Here's how the Vatican's mobile medical unit is helping the poor in Rome
Posted July 25, 2016
The Vatican continues its efforts to help the poor and downtrodden through the donation of a mobile medical unit that is now traveling around Rome to offer free health care to people in need.
It's a development that should come as no surprise, considering the fact that Pope Francis has been a prominent voice for those in need, regularly speaking out about the impact that both poverty — and wealth — can have in society.
Staff with the Istituto di Medicina Solidale — a group of doctors and health care providers who volunteer their time to help the poor — drive the RV-styled vehicle around to find and help people in need.
The organization, which has been working since 2004, partners with the Catholic Church and other organizations to set up clinics and to offer services to those with few — or no — options for help.
Dr. Lucia Ercoli, director of the Istituto di Medicina Solidale, has said that the vehicle, which is adorned with the Holy See's coat of arms and has Vatican license plates, helps those on the margins feel connected to the pontiff as well as the church more broadly, Catholic News Service reported.
Ercoli also said that the Vatican vehicle serves a diverse group of people, including pregnant mothers and refugee children whose parents died while trying to flee to Italy, the outlet reported.
In an interview with EWTN earlier this year that focused specifically on the opening of a local clinic in St. Peter's Square, Ercoli thanked Pope Francis for his role in helping to empower the organization, though she said that there is still much work to be done to help those in need.
"We are grateful to Pope Francis for having wanted, once again, to give a concrete sign of mercy in St. Peter's Square for persons without a fixed residence or who are in difficulty," she said. "Our doctors … have accepted with great passion this new challenge that ideally combines the work done in recent years in the suburbs with the heart of Christianity."
Helping the poor has been a consistent theme for the Vatican, with EWTN also noting that the Catholic Church has housed, provided showers for and even offered barber services to the poor and homeless in recent months.
Also, since last summer, the Istituto di Medicina Solidale has offered services once a week in a church-run clinic for immigrants, with Ercoli saying that hundreds of people showed up for check-ups.
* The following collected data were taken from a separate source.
(** * Post actions of mattermost-redux, embedded in Rocq

    A shallow embedding of the post actions under [src/actions]: the
    post synchronisation thunks ([createPost], [deletePost], [removePost],
    [getPost], the reaction thunks), the compound fetch
    [getPostsAround], the dependency prefetcher
    ([getProfilesAndStatusesForPosts] with its two scans) and the
    read/unread policy of [lastPostActions].

    Conventions of the embedding:
    - a thunk [(dispatch, getState) => ...] is a function of the state
      it reads, of the values [Date.now()] yields and of the outcomes
      of the remote calls it awaits; it returns the list of actions it
      dispatched, in order, together with how it completed;
    - an optional JavaScript property is an [option]; truthiness is
      written out where the source relies on it;
    - a JavaScript object used as a dictionary by the code under study
      is a [gmap]; the [posts] object of a post list, whose enumeration
      order the code relies on, is an association list;
    - the members of other modules (constants, selectors, helpers) are
      gathered in the record [Imports]. *)

From Stdlib Require Import ZArith String Ascii DecimalString Bool.
From stdpp Require Import base option list sorting gmap strings.

Set Warnings "-register-all".

(** ** Data model *)

Record PostMetadata := { emojis : list string }.

Record AttachmentField := { value : string }.

Record Attachment := {
  fields : option (list AttachmentField);
  pretext : string;
  text : string;
}.

Record PostProps := {
  from_webhook : string;
  attachments : option (list Attachment);
}.

(** [types/posts]: the properties of a post the actions read or write.
    [id], [pending_post_id], [file_ids], [metadata] and [props] may be
    missing on a draft. *)
Record Post := {
  id : option string;
  pending_post_id : option string;
  channel_id : string;
  user_id : string;
  root_id : string;
  message : string;
  type : string;
  create_at : Z;
  update_at : Z;
  file_ids : option (list string);
  is_pinned : bool;
  failed : bool;
  metadata : option PostMetadata;
  props : option PostProps;
}.

(** [ExtendedPost = Post & { system_post_ids?: string[] }]. *)
Record ExtendedPost := {
  base : Post;
  system_post_ids : option (list string);
}.

(** A [Post] used where an [ExtendedPost] is expected. *)
Definition plain (p : Post) : ExtendedPost :=
  {| base := p; system_post_ids := None |}.

(** Object spread with one overridden property, [{...p, f: v}]. *)
Definition set_id (v : option string) (p : Post) : Post :=
  {| id := v; pending_post_id := pending_post_id p;
     channel_id := channel_id p; user_id := user_id p; root_id := root_id p;
     message := message p; type := type p; create_at := create_at p;
     update_at := update_at p; file_ids := file_ids p;
     is_pinned := is_pinned p; failed := failed p;
     metadata := metadata p; props := props p |}.

Definition set_pending_post_id (v : option string) (p : Post) : Post :=
  {| id := id p; pending_post_id := v;
     channel_id := channel_id p; user_id := user_id p; root_id := root_id p;
     message := message p; type := type p; create_at := create_at p;
     update_at := update_at p; file_ids := file_ids p;
     is_pinned := is_pinned p; failed := failed p;
     metadata := metadata p; props := props p |}.

Definition set_create_at (v : Z) (p : Post) : Post :=
  {| id := id p; pending_post_id := pending_post_id p;
     channel_id := channel_id p; user_id := user_id p; root_id := root_id p;
     message := message p; type := type p; create_at := v;
     update_at := update_at p; file_ids := file_ids p;
     is_pinned := is_pinned p; failed := failed p;
     metadata := metadata p; props := props p |}.

Definition set_update_at (v : Z) (p : Post) : Post :=
  {| id := id p; pending_post_id := pending_post_id p;
     channel_id := channel_id p; user_id := user_id p; root_id := root_id p;
     message := message p; type := type p; create_at := create_at p;
     update_at := v; file_ids := file_ids p;
     is_pinned := is_pinned p; failed := failed p;
     metadata := metadata p; props := props p |}.

Definition set_file_ids (v : option (list string)) (p : Post) : Post :=
  {| id := id p; pending_post_id := pending_post_id p;
     channel_id := channel_id p; user_id := user_id p; root_id := root_id p;
     message := message p; type := type p; create_at := create_at p;
     update_at := update_at p; file_ids := v;
     is_pinned := is_pinned p; failed := failed p;
     metadata := metadata p; props := props p |}.

Definition set_failed (v : bool) (p : Post) : Post :=
  {| id := id p; pending_post_id := pending_post_id p;
     channel_id := channel_id p; user_id := user_id p; root_id := root_id p;
     message := message p; type := type p; create_at := create_at p;
     update_at := update_at p; file_ids := file_ids p;
     is_pinned := is_pinned p; failed := v;
     metadata := metadata p; props := props p |}.

Record FileInfo := { file_id : string }.

Record UserProfile := { profile_id : string; username : string }.

Record CustomEmoji := { emoji_id : string; emoji_name : string }.

Record Reaction := {
  reaction_user_id : string;
  reaction_post_id : string;
  reaction_emoji_name : string;
}.

(** The [posts] object of a post list: keys in enumeration order. *)
Definition PostDict := list (string * Post).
The Vatican's charity office offered medicine to help support the effort, according to the Catholic Herald.
In a similar vein, Pope Francis surprised a disabled, elderly couple with an electric scooter last month — an act of compassion to help them live more independently, according to Vatican Radio.
It was also a gift that left Ercoli feeling immeasurably grateful.
"We feel less alone in our daily work, less abandoned by institutions, but with the pope we feel close and always present," she said.
Pope Francis has made some strong statements in the past about the need for Catholics to help the poor and those in need, with the pontiff recently calling on the faithful to help families in "crisis."
It was in January, though, that the Catholic leader made some of his strongest comments yet about poverty and wealth, that those with a great deal of money can become "slaves to sin" who "will end up condemning themselves and plunging into the eternal abyss of solitude which is hell" if they ignore the poor.
"The greater their power and wealth, the more this blindness and deception can grow," he said in a written message that was released before Lent began earlier this year.